RECORD SET:
(** [pop().unwrap()] from list [fo]. *)
Definition pop_at (fo : nat) (fl : list (list Z)) : option (Z * list (list Z)) :=
  l ← fl !! fo; a ← last l; Some (a, <[fo := removelast l]> fl).

Definition alloc (order : nat) (al : BuddyAllocator) : option (BuddyAllocator * result Z BuddyError) :=
  let max := max_order (config al) in
  if (max <=? order)%nat then Some (al, Err (InvalidOrder order (max - 1)))
  else
    fo ← find_order (max - order) (free al) order;
    if (max <=? fo)%nat then Some (al, Err (AllocationFailed order))
    else
      '(addr, fl) ← pop_at fo (free al);
      fl ← split_loop (config al) addr order fo fl;
      Some (al <| free := fl |> <| free_pages := sub64 (free_pages al) (shl64 1 order) |>, Ok addr).

(** [iter().position(|&p| p == x)]. *)
Fixpoint position (x : Z) (l : list Z) : option nat :=
  match l with
  | [] => None
  | y :: l' => if y =? x then Some 0%nat else option_map S (position x l')
  end.

(** [swap_remove(pos)]: the last element takes the place of the removed one. *)
Definition swap_remove (pos : nat) (l : list Z) : list Z :=
  match last l with Some z => removelast (<[pos := z]> l) | None => l end.

Definition buddy_of (a block_size : Z) : option Z :=
  r ← rem64 a (mul64 block_size 2);
  Some (if r =? 0 then add64 a block_size else sub64 a block_size).

(** The loop of [free]: merge with the buddy as long as it is free; [k] orders to go. *)
Fixpoint merge_loop (k : nat) (c : BuddyConfig) (a : Z) (o : nat) (fl : list (list Z)) :
    option (Z * nat * list (list Z)) :=
  match k with
  | O => Some (a, o, fl)
  | S k' =>
    buddy ← buddy_of a (block_bytes c o);
    l ← fl !! o;
    match position buddy l with
    | Some pos => merge_loop k' c (Z.min a buddy) (S o) (<[o := swap_remove pos l]> fl)
    | None => Some (a, o, fl)
    end
  end.

Definition free_block (addr : Z) (order : nat) (al : BuddyAllocator) :
    option (BuddyAllocator * result unit BuddyError) :=
  let max := max_order (config al) in
  if (max <=? order)%nat then Some (al, Err (InvalidOrder order (max - 1)))
  else
    r ← rem64 addr (page_size (config al));
    if negb (r =? 0) then Some (al, Err (InvalidAddress addr))
    else
      '(a, o, fl) ← merge_loop (max - 1 - order) (config al) addr order (free al);
      l ← fl !! o;
      if bool_decide (a ∈ l) then Some (al <| free := fl |>, Err (DoubleFree a))
      else
        fl ← push_at o a fl;
        Some (al <| free := fl |> <| free_pages := add64 (free_pages al) (shl64 1 order) |>, Ok tt).

(** The orders from [k] down, the first with a non-empty list. *)
Fixpoint largest_from (k : nat) (fl : list (list Z)) : option nat :=
  match k with
  | O => None
  | S k' => match fl !! k' with Some (_ :: _) => Some k' | _ => largest_from k' fl end
  end.

Definition largest_free_order (al : BuddyAllocator) : option nat := largest_from (max_order (config al)) (free al).

Definition free_list_count (al : BuddyAllocator) : Z := Z.of_nat (length (filter (λ l, l ≠ []) (free al))).

Definition stats (al : BuddyAllocator) : BuddyStats :=
  mkBuddyStats (total_pages al) (free_pages al) (sat_sub (total_pages al) (free_pages al))
    (largest_free_order al) (free_list_count al).

Definition is_empty (al : BuddyAllocator) : bool := total_pages al =? 0.

Definition reset (al : BuddyAllocator) : BuddyAllocator :=
  al <| free := (λ _, []) <$> free al |> <| total_pages := 0 |> <| free_pages := 0 |>.

(** ** The manager *)

Record BuddyMetrics := mkBuddyMetrics {
  allocations : Z;
  frees : Z;
  allocation_failures : Z;
  free_failures : Z;
  total_pages_allocated : Z;
  total_pages_freed : Z;
}.

#[export] Instance eta_BuddyMetrics : Settable BuddyMetrics :=
  λ m, mkBuddyMetrics (allocations m) (frees m) (allocation_failures m) (free_failures m)
         (total_pages_allocated m) (total_pages_freed m).

Record BuddyManager := mkBuddyManager {
  allocator : BuddyAllocator;
  metrics : BuddyMetrics;
  initialised : bool;
}.

#[export] Instance eta_BuddyManager : Settable BuddyManager :=
  λ m, mkBuddyManager (allocator m) (metrics m) (initialised m).

(** Panics on an invalid configuration. *)
Definition BuddyManager_new (c : BuddyConfig) : option BuddyManager :=
  match BuddyConfig_validate c with
  | Ok _ => Some (mkBuddyManager (BuddyAllocator_new c) (mkBuddyMetrics 0 0 0 0 0 0) false)
  | Err _ => None
  end.

Definition BuddyManager_init (base pages : Z) (m : BuddyManager) : option BuddyManager :=
  al ← add_region base pages (allocator m);
  Some (m <| allocator := al |> <| initialised := true |>).

Definition inc_alloc (pages : Z) (m : BuddyMetrics) : BuddyMetrics :=
  m <| allocations := add64 (allocations m) 1 |>
    <| total_pages_allocated := add64 (total_pages_allocated m) pages |>.
Definition inc_free (pages : Z) (m : BuddyMetrics) : BuddyMetrics :=
  m <| frees := add64 (frees m) 1 |> <| total_pages_freed := add64 (total_pages_freed m) pages |>.
Definition inc_alloc_failure (m : BuddyMetrics) : BuddyMetrics :=
  m <| allocation_failures := add64 (allocation_failures m) 1 |>.
Definition inc_free_failure (m : BuddyMetrics) : BuddyMetrics :=
  m <| free_failures := add64 (free_failures m) 1 |>.

Definition alloc_pages (order : nat) (m : BuddyManager) : option (BuddyManager * result Z BuddyError) :=
  if negb (initialised m) then Some (m, Err (AllocationFailed order))
  else
    '(al, r) ← alloc order (allocator m);
    let m := m <| allocator := al |> in
    Some (match r with
          | Ok addr => (m <| metrics := inc_alloc (shl64 1 order) (metrics m) |>, Ok addr)
          | Err e => (m <| metrics := inc_alloc_failure (metrics m) |>, Err e)
          end).

Definition release_pages (addr : Z) (order : nat) (m : BuddyManager) :
    option (BuddyManager * result unit BuddyError) :=
  if negb (initialised m) then Some (m, Err (BuddyNotFound addr))
  else
    '(al, r) ← free_block addr order (allocator m);
    let m := m <| allocator := al |> in
    Some (match r with
          | Ok _ => (m <| metrics := inc_free (shl64 1 order) (metrics m) |>, Ok tt)
          | Err e => (m <| metrics := inc_free_failure (metrics m) |>, Err e)
          end).

Definition BuddyManager_reset (m : BuddyManager) : BuddyManager :=
  m <| allocator := reset (allocator m) |> <| initialised := false |>.

(** ** Blocks and pages *)

Definition config_ok (c : BuddyConfig) : Prop :=
  (0 < max_order c)%nat ∧ 0 < page_size c ∧ 2 ^ Z.of_nat (max_order c) * page_size c ≤ 2 ^ 62.

(** The size in bytes of a block. *)
Definition bsize (c : BuddyConfig) (o : nat) : Z := 2 ^ Z.of_nat o * page_size c.

(** The addresses of the [n] pages from [a] on. *)
Definition pages_from (c : BuddyConfig) (a n : Z) : list Z := (λ i, a + i * page_size c) <$> seqZ 0 n.

Definition block_pages (c : BuddyConfig) (b : Z * nat) : list Z := pages_from c b.1 (2 ^ Z.of_nat b.2).

Definition pages_of (c : BuddyConfig) (bs : list (Z * nat)) : list Z := bs ≫= block_pages c.

(** The blocks on the free lists. *)
Definition blocks (fl : list (list Z)) : list (Z * nat) := concat (imap (λ o l, (λ a, (a, o)) <$> l) fl).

AIM OF THE EXERCISE: Starting with the line with "Definition BuddyManager_init (base" above and going on through the line with "m <| allocations", transcribe every line exactly, both ends included, and add nothing.

RESPONSE BELOW:
Definition BuddyManager_init (base pages : Z) (m : BuddyManager) : option BuddyManager :=
  al ← add_region base pages (allocator m);
  Some (m <| allocator := al |> <| initialised := true |>).

Definition inc_alloc (pages : Z) (m : BuddyMetrics) : BuddyMetrics :=
  m <| allocations := add64 (allocations m) 1 |>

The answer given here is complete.